SUVs, Jeeps and pick-up trucks would be far more likely to have bull bars than small economy cars. I don't think the pedestrian has a very good chance of survival whether the vehicle has a bull bar or not.

I think the vehicle passengers have a very good chance of survival even in a Smart Car.

It's hard to convert the vehicles' crumple zones into some sort of spring constant since the construction of the vehicles' crumple zones are proprietary information. By watching NTSA crash videos, an outsider might be able to approximate a crumple zone, though.

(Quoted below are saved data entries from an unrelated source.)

(* ===== verification/Debug.v ===== *)
(** * Debug output of every program (lib/debug_console.c, lib/debug.c, lib/panic.c)

    lib/debug_console.c repeats the console driver's code for programs that
    write to video memory themselves, with its own copy of the static cursor
    (the state is the same record).  lib/debug.c and lib/panic.c instantiate
    the character-by-character formatter with it. *)

From S2P Require Import Prelude PhysMem CString MemMgr CpuInfo Printf Console ConsoleSpec.

(** ** lib/debug_console.c *)

Definition debug_con_cursor : M console unit := con_cursor.
Definition debug_scroll : M console unit := scroll.
Definition debug_put_newline : M console unit := put_newline.
Definition debug_put_tab : M console unit := put_tab.
Definition debug_put_normal (ch color : Z) : M console unit := put_normal ch color.
Definition debug_con_putc (ch color : Z) : M console unit := putc ch color.
Definition debug_con_puts (str color : Z) : M console unit := puts str color.

(** The parameters are [int]; the static [pos] is never read. *)
Definition debug_change_cursor_pos (new_x new_y : Z) : M console unit :=
  modify (set_con_y (w64 (s32 new_y))) ;;
  modify (set_con_x (w64 (s32 new_x))).
(** Through [uint32_t] pointers. *)
Definition debug_get_cursor_pos (xptr yptr : Z) : M console unit :=
  s ← get;
  on_con (update_mem (fun m => store32 m xptr (con_x s))) ;;
  on_con (update_mem (fun m => store32 m yptr (con_y s))).
Definition debug_con_init : M console unit :=
  modify (set_con_y 0) ;;
  modify (set_con_x 0).

(** ** lib/debug.c *)

Definition debug_put_hex (num color : Z) : M console unit :=
  put_hex (fun ch => debug_con_putc ch color) num.
Definition debug_put_decimal (num color : Z) : M console unit :=
  put_decimal (fun ch => debug_con_putc ch color) num.
Definition print_debug_info (fmt : list Z) (color : Z) (args : list Z) : M console unit :=
  print_fmt (fun ch => debug_con_putc ch color) (fun str => debug_con_puts str color) true fmt args.
(** The same function with a fixed colour. *)
Definition print_debugf_info (fmt args : list Z) : M console unit :=
  print_debug_info fmt 0xF args.

(** ** lib/panic.c *)

Definition panic_put_hex (num color : Z) : M console unit :=
  put_hex (fun ch => debug_con_putc ch color) num.
Definition panic_put_decimal (num color : Z) : M console unit :=
  put_decimal (fun ch => debug_con_putc ch color) num.
(** No [%p] here. *)
Definition vcprintf (fmt : list Z) (color : Z) (ap : list Z) : M console unit :=
  print_fmt (fun ch => debug_con_putc ch color) (fun str => debug_con_puts str color) false fmt ap.
(** Print the message in red, then [cli; hlt]. *)
Definition panic_fn (fmt args : list Z) : M console unit :=
  vcprintf fmt 0x4 args ;; stop_with Halt.

(** ** Printing a format is printing its text *)

(** The characters a format passes to the console, with strings outside video
    memory; [p] tells whether [%p] is understood. *)
Inductive expands (m : memory) (p : bool) : list Z -> list Z -> list Z -> Prop :=
| x_nil args : expands m p [] args []
| x_lit ch fmt args out :
    ch <> 37 -> expands m p fmt args out -> expands m p (ch :: fmt) args (ch :: out)
| x_char fmt a args out :
    expands m p fmt args out -> expands m p (37 :: 99 :: fmt) (a :: args) (s32 a :: out)
| x_hex c fmt a args l out :
    c = 120 \/ p = true /\ c = 112 -> hex_text (w64 a) = Some l -> expands m p fmt args out ->
    expands m p (37 :: c :: fmt) (a :: args) (l ++ out)
| x_dec fmt a args l out :
    dec_text (s32 a) = Some l -> expands m p fmt args out ->
    expands m p (37 :: 100 :: fmt) (a :: args) (l ++ out)
| x_str fmt a args l out :
    cstring m a l -> (forall x, a <= x <= a + Z.of_nat (length l) -> ~ in_vga x) ->
    expands m p fmt args out -> expands m p (37 :: 115 :: fmt) (a :: args) ((s8 <$> l) ++ out)
| x_skip c fmt args out :
    c <> 99 -> c <> 120 -> c <> 100 -> c <> 115 -> (p = true -> c <> 112) ->
    expands m p fmt args out -> expands m p (37 :: c :: fmt) args out.

Lemma shows_refl s : shows s (term_of s) s.
Proof. destruct s as [m x y o]. apply (shows_move (Con m x y o)). Qed.

Lemma s8_eq_0 b : is_byte b -> s8 b = 0 <-> b = 0.
Proof. unfold is_byte, s8. intros. split; intros; Z.div_mod_to_equations; lia. Qed.

Lemma counters_mono n n' s : counters n s -> n' <= n -> counters n' s.
Proof. unfold counters. lia. Qed.

(** The cursor after a text stays in the range the console accepts. *)
Lemma counters_after color cs n s s' :
  counters (Z.of_nat (length cs) + n) s -> 0 <= n ->
  shows s (foldl (term_putc color) (term_of s) cs) s' -> counters n s'.
Proof.
  intros (Hx & Hx' & Hy) Hn (Ht & _ & _).
  assert (Hb : forall l t, 0 <= t_x t -> 0 <= t_y t < 2 ^ 32 ->
    0 <= t_x (foldl (term_putc color) t l) <= t_x t + TAB_SIZE * Z.of_nat (length l) /\
    0 <= t_y (foldl (term_putc color) t l) < 2 ^ 32).
  { induction l as [|ch l IH]; intros t H1 H2; cbn [foldl length]; [lia |].
    destruct (term_putc_cursor color t ch H1 (proj1 H2)). specialize (IH (term_putc color t ch)). lia. }
  specialize (Hb cs (term_of s) Hx Hy). rewrite <-Ht in Hb. simpl in Hb. unfold counters. lia.
Qed.

Lemma puts_loop_spec color l : forall fuel str s,
  cstring (c_mem s) str l -> (forall x, str <= x <= str + Z.of_nat (length l) -> ~ in_vga x) ->
  (length l <= fuel)%nat -> counters (Z.of_nat (length l)) s ->
  wp (puts_loop fuel str color) s (fun _ s' =>
    shows s (foldl (term_putc color) (term_of s) (s8 <$> l)) s').
Proof.
  induction l as [|c l IH]; intros fuel str s Hs Hout Hf Hc; cbn [length] in *.
  - destruct fuel; cbn [puts_loop]; apply post_bind; unfold post at 1; cbn [get];
      simpl in Hs; rewrite Hs; apply (post_ret _ tt), shows_refl.
  - destruct fuel as [|fuel]; [lia |]. cbn [puts_loop]. apply post_bind. unfold post at 1. cbn [get].
    destruct Hs as (Hb & Hz & Hs). rewrite Hb.
    assert (Hby : is_byte c) by (rewrite <-Hb; apply byte_at_bound).
    destruct (Z.eqb_spec (s8 c) 0) as [E|_]; [by destruct (Hz (proj1 (s8_eq_0 c Hby) E)) |].
    apply post_bind. eapply post_mono.
    + apply putc_spec. eapply counters_mono; [exact Hc | lia].
    + intros [] s1 _ Hs1. pose proof Hs1 as (Ht & Hm & _).
      eapply post_mono; [apply IH; [| intros; apply Hout; lia | lia |] |].
      * eapply cstring_ext; [|exact Hs]. symmetry. eapply same_on_mono; [|exact Hm].
        intros x Hx. apply Hout. lia.
      * apply (counters_after color [s8 c] _ s); [eapply counters_mono; [exact Hc | simpl; lia] | lia | done].
      * intros [] s2 _ Hs2. cbn [fmap list_fmap foldl]. rewrite <-Ht. by eapply shows_trans.
Qed.

Lemma puts_spec color str l s :
  cstring (c_mem s) str l -> (forall x, str <= x <= str + Z.of_nat (length l) -> ~ in_vga x) ->
  counters (Z.of_nat (length l)) s ->
  wp (puts str color) s (fun _ s' => shows s (foldl (term_putc color) (term_of s) (s8 <$> l)) s').
Proof.
  intros Hs Hout Hc. unfold puts. apply post_bind. unfold post at 1. cbn [get].
  apply puts_loop_spec; [done | done | | done]. pose proof (cstring_size _ _ _ Hs). lia.
Qed.

(** One piece of the text, then the rest. *)
Lemma print_next m0 color p fmt args l out s (item rest : M console unit) :
  expands m0 p fmt args out -> counters (Z.of_nat (length (l ++ out))) s ->
  same_on (fun a => ~ in_vga a) (c_mem s) m0 ->
  (counters (Z.of_nat (length l)) s ->
    wp item s (fun _ s' => shows s (foldl (term_putc color) (term_of s) l) s')) ->
  (forall s', counters (Z.of_nat (length out)) s' -> same_on (fun a => ~ in_vga a) (c_mem s') m0 ->
    wp rest s' (fun _ s'' => shows s' (foldl (term_putc color) (term_of s') out) s'')) ->
  wp (item ;; rest) s (fun _ s' => shows s (foldl (term_putc color) (term_of s) (l ++ out)) s').
Proof.
  intros _ Hc Hm Hitem Hrest. rewrite length_app in Hc. apply post_bind. eapply post_mono.
  - apply Hitem. eapply counters_mono; [exact Hc | lia].
  - intros [] s1 _ Hs1. pose proof Hs1 as (Ht & Hm1 & _). eapply post_mono.
    + apply Hrest; [|by etransitivity].
      apply (counters_after color l _ s); [|lia | done]. eapply counters_mono; [exact Hc | lia].
    + intros [] s2 _ Hs2. rewrite foldl_app, <-Ht. by eapply shows_trans.
Qed.

Lemma print_fmt_spec m0 color p fmt args out :
  expands m0 p fmt args out -> forall s,
  counters (Z.of_nat (length out)) s -> same_on (fun a => ~ in_vga a) (c_mem s) m0 ->
  wp (print_fmt (fun ch => putc ch color) (fun str => puts str color) p fmt args) s
    (fun _ s' => shows s (foldl (term_putc color) (term_of s) out) s').
Proof.
  induction 1 as [args | ch fmt args out Hch Hr IH | fmt a args out Hr IH | c fmt a args l out Hx Hl Hr IH
    | fmt a args l out Hl Hr IH | fmt a args l out Hs Hd Hr IH | c fmt args out H1 H2 H3 H4 H5 Hr IH];
    intros s Hc Hm; cbn [print_fmt].
  - apply (post_ret _ tt), shows_refl.
  - destruct (Z.eqb_spec ch 37); [done |]. cbn [negb].
    apply (print_next m0 color p fmt args [ch]); [done | done | done | apply putc_spec | done].
  - apply (print_next m0 color p fmt args [s32 a]); [done | done | done | apply putc_spec | done].
  - cbn [negb Z.eqb Pos.eqb]. destruct (Z.eqb_spec c 99); [destruct Hx as [|[]]; lia |].
    replace ((c =? 120) || p && (c =? 112)) with true by (destruct Hx as [->|[-> ->]]; done).
    cbn [next_arg]. unfold put_hex. rewrite Hl.
    apply (print_next m0 color p fmt args l); [done | done | done | apply putc_all_spec | done].
  - cbn [negb Z.eqb Pos.eqb orb andb]. rewrite andb_false_r. cbn [next_arg]. unfold put_decimal. rewrite Hl.
    apply (print_next m0 color p fmt args l); [done | done | done | apply putc_all_spec | done].
  - cbn [negb Z.eqb Pos.eqb orb andb]. rewrite andb_false_r. cbn [next_arg].
    apply (print_next m0 color p fmt args (s8 <$> l)); [done | done | done | | done].
    intros Hc'. rewrite length_fmap in Hc'. apply puts_spec; [|done|done].
    eapply cstring_ext; [|exact Hs]. symmetry. eapply same_on_mono; [|exact Hm]. done.
  - cbn [negb Z.eqb Pos.eqb]. destruct (Z.eqb_spec c 99), (Z.eqb_spec c 120), (Z.eqb_spec c 100), (Z.eqb_spec c 115); try done.
    assert (E : (p && (c =? 112))%bool = false).
    { destruct p; [|done]. simpl. apply Z.eqb_neq. auto. }
    cbn [orb]. rewrite E. by apply IH.
Qed.


(** A panic whose message can be printed always ends in [cli; hlt]. *)
Theorem panic_halts fmt args out s :
  expands (c_mem s) false fmt args out -> counters (Z.of_nat (length out)) s ->
  panic_fn fmt args s = Stop Halt.
Proof.
  intros Hx Hc. unfold panic_fn, vcprintf.
  destruct (wp_elim _ _ _ (print_fmt_spec _ 0x4 _ _ _ _ Hx s Hc (reflexivity _))) as ([] & s' & E & _).
  unfold debug_con_putc, debug_con_puts. unfold mbind, M_bind. by rewrite E.
Qed.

But, acceleration 50 times Earth's gravity (about 490 m/sec^2) has a very good likelihood of being fatal or causing serious injury. So the acceleration of the pedestrian to about 17 m/sec has to be spread out over at least 35 milliseconds.

If you use Hooke's Law and conservation of energy, you can bypass finding a spring constant. For the smart car, I think the front of the car has to be compressed about 51 cm for the pedestrian to survive. For the SUV, I think the front of the vehicle has to be compressed about 57 cm for the pedestrian to survive. Some of that could be replaced by compression of the passenger, instead, but it's going to be counterproductive for him to absorb all of the compression.

I don't think the bull bar will compress anywhere close to far enough, but I don't think a pedestrian will compress the front of a Smart Car by nearly two feet, either (that's probably not a great example since Smart Cars are designed to shunt the force around the passenger compartment since there just isn't any room to compress the front of the car without compressing the passenger compartment).

The passenger of the Smart Car needs something (the front of the car or the pedestrian) to compress about 3 millimeters. The passengers of the SUV need something (vehicle or pedestrian) to compress about 0.2 millimeters.